INSTRUCTIONS TO FOLLOW:
Within the entries below, the lines from the one with "intros Hbtn Hstore" through the one with "Implicit Types (b" are to be set down exactly, both ends kept.

AVAILABLE RECORDS:
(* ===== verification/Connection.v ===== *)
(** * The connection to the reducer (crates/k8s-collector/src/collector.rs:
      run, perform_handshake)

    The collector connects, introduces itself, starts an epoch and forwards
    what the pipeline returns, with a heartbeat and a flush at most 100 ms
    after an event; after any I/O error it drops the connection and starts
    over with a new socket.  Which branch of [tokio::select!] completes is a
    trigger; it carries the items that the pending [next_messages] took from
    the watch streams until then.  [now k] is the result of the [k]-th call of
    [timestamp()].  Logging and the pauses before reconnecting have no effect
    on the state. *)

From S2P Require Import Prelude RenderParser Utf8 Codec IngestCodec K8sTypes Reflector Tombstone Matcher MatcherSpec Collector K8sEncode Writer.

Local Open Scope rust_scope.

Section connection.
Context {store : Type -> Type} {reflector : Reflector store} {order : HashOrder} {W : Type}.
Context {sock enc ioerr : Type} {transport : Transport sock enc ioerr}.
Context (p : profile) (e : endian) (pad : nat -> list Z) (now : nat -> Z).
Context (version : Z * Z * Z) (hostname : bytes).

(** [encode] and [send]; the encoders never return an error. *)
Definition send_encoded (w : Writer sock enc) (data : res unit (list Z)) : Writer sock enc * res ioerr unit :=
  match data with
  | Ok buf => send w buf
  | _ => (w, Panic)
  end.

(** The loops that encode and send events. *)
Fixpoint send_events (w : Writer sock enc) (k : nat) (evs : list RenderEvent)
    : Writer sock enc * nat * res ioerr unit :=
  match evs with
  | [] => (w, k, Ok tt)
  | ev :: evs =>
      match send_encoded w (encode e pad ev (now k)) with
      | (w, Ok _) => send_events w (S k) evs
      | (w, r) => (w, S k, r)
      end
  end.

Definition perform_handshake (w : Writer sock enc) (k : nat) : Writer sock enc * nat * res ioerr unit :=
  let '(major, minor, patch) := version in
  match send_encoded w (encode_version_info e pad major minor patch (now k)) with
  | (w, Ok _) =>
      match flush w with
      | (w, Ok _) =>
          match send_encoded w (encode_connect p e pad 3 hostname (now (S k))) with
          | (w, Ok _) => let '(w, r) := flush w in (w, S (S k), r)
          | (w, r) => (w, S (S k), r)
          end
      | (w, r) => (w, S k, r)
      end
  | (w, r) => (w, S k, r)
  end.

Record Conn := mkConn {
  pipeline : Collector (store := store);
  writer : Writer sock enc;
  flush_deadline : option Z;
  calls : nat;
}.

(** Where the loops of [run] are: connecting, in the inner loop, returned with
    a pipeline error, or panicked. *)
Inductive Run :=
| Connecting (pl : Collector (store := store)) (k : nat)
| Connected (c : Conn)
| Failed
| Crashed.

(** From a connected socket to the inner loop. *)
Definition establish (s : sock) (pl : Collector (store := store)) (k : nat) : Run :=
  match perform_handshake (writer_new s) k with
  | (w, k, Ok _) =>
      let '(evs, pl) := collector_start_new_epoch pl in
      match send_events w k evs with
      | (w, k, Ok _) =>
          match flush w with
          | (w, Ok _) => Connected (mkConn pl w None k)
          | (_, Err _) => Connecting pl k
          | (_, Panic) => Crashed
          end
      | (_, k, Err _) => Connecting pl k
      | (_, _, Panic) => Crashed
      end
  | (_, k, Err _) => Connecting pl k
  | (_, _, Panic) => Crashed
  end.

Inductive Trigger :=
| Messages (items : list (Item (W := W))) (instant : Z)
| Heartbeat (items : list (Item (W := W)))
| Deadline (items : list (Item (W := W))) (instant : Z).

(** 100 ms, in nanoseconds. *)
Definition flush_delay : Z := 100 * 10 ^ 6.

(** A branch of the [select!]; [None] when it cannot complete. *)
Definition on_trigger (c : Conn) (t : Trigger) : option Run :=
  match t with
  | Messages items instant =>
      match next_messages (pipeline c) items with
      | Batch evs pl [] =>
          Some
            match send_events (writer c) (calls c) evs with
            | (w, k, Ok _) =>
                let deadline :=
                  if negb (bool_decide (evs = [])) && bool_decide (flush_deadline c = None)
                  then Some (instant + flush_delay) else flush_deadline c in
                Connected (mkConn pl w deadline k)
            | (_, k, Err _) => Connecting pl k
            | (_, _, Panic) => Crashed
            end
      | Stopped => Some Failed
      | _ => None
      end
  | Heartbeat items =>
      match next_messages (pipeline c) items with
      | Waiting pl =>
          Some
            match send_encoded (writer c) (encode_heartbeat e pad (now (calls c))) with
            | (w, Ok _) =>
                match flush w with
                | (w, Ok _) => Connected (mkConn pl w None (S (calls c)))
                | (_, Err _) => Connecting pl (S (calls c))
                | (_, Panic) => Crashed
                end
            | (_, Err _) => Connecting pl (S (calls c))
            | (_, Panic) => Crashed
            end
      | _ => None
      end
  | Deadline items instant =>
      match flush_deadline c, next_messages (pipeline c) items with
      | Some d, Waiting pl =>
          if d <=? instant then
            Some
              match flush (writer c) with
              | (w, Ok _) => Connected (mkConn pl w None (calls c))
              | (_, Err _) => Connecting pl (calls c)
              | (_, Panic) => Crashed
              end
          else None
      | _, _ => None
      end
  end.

--

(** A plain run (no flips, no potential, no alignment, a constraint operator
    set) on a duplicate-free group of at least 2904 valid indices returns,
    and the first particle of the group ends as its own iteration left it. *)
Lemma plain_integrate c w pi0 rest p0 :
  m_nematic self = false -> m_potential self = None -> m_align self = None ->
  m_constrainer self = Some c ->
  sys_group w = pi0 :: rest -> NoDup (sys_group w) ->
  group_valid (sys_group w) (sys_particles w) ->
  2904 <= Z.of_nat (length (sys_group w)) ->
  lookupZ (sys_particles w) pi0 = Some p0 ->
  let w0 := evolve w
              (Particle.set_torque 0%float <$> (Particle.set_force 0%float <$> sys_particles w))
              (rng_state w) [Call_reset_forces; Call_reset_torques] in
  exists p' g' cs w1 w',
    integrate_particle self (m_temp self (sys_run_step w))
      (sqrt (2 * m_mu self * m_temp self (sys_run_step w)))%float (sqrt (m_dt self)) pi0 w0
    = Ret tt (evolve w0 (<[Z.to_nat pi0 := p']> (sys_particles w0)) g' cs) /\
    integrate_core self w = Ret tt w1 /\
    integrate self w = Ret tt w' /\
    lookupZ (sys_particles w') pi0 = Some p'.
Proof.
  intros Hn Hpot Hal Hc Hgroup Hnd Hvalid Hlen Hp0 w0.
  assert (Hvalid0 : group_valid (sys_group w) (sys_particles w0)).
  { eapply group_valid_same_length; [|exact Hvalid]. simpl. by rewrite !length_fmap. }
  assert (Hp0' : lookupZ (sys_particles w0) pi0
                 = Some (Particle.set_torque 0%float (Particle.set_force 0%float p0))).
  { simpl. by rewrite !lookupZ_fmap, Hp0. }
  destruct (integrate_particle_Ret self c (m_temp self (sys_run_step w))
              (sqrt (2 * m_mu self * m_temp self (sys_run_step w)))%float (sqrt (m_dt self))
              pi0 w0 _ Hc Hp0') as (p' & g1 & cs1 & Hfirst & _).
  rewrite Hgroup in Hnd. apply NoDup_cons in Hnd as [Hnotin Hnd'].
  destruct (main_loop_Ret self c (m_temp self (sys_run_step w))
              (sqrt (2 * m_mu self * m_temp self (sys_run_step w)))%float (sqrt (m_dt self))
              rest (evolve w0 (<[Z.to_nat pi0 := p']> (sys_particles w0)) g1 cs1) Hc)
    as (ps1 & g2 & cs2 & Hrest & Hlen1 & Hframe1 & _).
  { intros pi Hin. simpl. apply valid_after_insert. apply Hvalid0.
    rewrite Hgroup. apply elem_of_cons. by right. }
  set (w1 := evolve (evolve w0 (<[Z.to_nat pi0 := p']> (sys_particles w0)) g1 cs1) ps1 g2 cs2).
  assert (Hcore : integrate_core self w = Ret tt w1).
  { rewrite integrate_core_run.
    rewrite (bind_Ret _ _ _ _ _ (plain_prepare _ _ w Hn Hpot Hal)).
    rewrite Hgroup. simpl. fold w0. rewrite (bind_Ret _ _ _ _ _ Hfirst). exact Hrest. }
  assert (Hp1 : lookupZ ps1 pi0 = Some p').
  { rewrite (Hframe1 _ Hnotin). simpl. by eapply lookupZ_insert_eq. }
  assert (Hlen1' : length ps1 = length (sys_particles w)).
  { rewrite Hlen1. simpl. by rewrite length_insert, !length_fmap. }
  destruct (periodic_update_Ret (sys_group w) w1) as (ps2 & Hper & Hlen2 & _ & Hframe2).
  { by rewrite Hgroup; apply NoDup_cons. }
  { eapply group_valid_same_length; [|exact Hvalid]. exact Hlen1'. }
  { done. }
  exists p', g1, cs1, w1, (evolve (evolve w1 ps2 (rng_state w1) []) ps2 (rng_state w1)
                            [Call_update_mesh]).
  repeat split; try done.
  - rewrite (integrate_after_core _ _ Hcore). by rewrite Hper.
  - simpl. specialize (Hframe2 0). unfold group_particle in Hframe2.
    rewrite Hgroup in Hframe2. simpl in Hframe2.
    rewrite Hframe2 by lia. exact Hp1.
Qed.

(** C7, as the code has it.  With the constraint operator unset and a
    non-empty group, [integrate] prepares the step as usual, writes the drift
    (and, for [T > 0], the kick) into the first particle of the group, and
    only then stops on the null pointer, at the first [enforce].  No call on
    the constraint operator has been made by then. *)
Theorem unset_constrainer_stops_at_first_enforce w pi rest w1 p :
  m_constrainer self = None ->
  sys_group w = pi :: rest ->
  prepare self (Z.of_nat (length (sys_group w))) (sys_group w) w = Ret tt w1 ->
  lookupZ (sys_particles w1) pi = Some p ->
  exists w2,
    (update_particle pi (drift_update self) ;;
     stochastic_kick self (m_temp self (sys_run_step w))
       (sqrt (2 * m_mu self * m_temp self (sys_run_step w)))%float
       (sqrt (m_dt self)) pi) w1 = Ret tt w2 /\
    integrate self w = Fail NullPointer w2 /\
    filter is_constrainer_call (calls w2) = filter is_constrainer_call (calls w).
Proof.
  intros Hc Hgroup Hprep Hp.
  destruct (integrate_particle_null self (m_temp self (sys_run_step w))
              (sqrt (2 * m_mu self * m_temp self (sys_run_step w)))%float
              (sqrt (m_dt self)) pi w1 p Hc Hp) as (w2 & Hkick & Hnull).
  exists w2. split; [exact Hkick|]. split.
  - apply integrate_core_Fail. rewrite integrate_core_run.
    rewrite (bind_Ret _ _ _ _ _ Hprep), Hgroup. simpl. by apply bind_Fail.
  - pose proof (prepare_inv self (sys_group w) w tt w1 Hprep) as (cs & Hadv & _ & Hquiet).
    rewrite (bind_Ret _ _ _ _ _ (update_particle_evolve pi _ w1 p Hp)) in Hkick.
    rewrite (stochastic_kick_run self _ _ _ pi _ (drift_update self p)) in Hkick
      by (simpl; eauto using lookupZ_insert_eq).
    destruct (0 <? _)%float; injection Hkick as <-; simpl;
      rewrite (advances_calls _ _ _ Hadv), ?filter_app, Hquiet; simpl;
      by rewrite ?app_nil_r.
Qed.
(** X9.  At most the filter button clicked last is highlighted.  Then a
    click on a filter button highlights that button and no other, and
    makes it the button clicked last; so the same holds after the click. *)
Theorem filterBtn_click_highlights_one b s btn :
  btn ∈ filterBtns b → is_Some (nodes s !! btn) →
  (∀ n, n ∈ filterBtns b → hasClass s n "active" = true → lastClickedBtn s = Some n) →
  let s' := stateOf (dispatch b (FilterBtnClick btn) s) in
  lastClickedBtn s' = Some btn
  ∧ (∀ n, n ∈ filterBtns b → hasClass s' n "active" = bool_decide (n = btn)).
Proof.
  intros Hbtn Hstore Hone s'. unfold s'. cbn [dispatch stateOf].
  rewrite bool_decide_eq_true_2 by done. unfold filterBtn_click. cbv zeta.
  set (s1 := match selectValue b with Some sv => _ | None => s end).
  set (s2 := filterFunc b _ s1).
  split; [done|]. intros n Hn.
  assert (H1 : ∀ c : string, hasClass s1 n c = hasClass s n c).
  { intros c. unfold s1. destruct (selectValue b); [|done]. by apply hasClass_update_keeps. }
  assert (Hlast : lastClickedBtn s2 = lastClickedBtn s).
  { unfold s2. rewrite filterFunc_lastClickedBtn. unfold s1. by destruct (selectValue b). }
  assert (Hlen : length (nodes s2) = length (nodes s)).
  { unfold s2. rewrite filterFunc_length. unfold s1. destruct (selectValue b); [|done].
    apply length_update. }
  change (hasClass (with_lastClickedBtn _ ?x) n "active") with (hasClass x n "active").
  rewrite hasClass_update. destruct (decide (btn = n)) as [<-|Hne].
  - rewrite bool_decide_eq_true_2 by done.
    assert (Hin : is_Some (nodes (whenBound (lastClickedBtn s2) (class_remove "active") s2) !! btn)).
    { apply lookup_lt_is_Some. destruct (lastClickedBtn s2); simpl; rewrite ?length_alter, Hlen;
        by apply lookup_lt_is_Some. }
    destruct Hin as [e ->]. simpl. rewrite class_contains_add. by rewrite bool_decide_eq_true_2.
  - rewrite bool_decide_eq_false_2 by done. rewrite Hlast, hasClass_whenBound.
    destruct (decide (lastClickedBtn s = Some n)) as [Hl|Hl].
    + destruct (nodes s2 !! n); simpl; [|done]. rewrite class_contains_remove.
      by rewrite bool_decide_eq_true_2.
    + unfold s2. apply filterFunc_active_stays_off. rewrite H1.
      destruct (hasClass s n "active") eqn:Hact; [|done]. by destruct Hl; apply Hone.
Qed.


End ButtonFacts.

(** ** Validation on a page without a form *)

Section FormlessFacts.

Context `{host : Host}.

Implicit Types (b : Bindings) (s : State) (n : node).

ANSWER SECTION:
  intros Hbtn Hstore Hone s'. unfold s'. cbn [dispatch stateOf].
  rewrite bool_decide_eq_true_2 by done. unfold filterBtn_click. cbv zeta.
  set (s1 := match selectValue b with Some sv => _ | None => s end).
  set (s2 := filterFunc b _ s1).
  split; [done|]. intros n Hn.
  assert (H1 : ∀ c : string, hasClass s1 n c = hasClass s n c).
  { intros c. unfold s1. destruct (selectValue b); [|done]. by apply hasClass_update_keeps. }
  assert (Hlast : lastClickedBtn s2 = lastClickedBtn s).
  { unfold s2. rewrite filterFunc_lastClickedBtn. unfold s1. by destruct (selectValue b). }
  assert (Hlen : length (nodes s2) = length (nodes s)).
  { unfold s2. rewrite filterFunc_length. unfold s1. destruct (selectValue b); [|done].
    apply length_update. }
  change (hasClass (with_lastClickedBtn _ ?x) n "active") with (hasClass x n "active").
  rewrite hasClass_update. destruct (decide (btn = n)) as [<-|Hne].
  - rewrite bool_decide_eq_true_2 by done.
    assert (Hin : is_Some (nodes (whenBound (lastClickedBtn s2) (class_remove "active") s2) !! btn)).
    { apply lookup_lt_is_Some. destruct (lastClickedBtn s2); simpl; rewrite ?length_alter, Hlen;
        by apply lookup_lt_is_Some. }
    destruct Hin as [e ->]. simpl. rewrite class_contains_add. by rewrite bool_decide_eq_true_2.
  - rewrite bool_decide_eq_false_2 by done. rewrite Hlast, hasClass_whenBound.
    destruct (decide (lastClickedBtn s = Some n)) as [Hl|Hl].
    + destruct (nodes s2 !! n); simpl; [|done]. rewrite class_contains_remove.
      by rewrite bool_decide_eq_true_2.
    + unfold s2. apply filterFunc_active_stays_off. rewrite H1.
      destruct (hasClass s n "active") eqn:Hact; [|done]. by destruct Hl; apply Hone.
Qed.


End ButtonFacts.

(** ** Validation on a page without a form *)

Section FormlessFacts.

Context `{host : Host}.

Implicit Types (b : Bindings) (s : State) (n : node).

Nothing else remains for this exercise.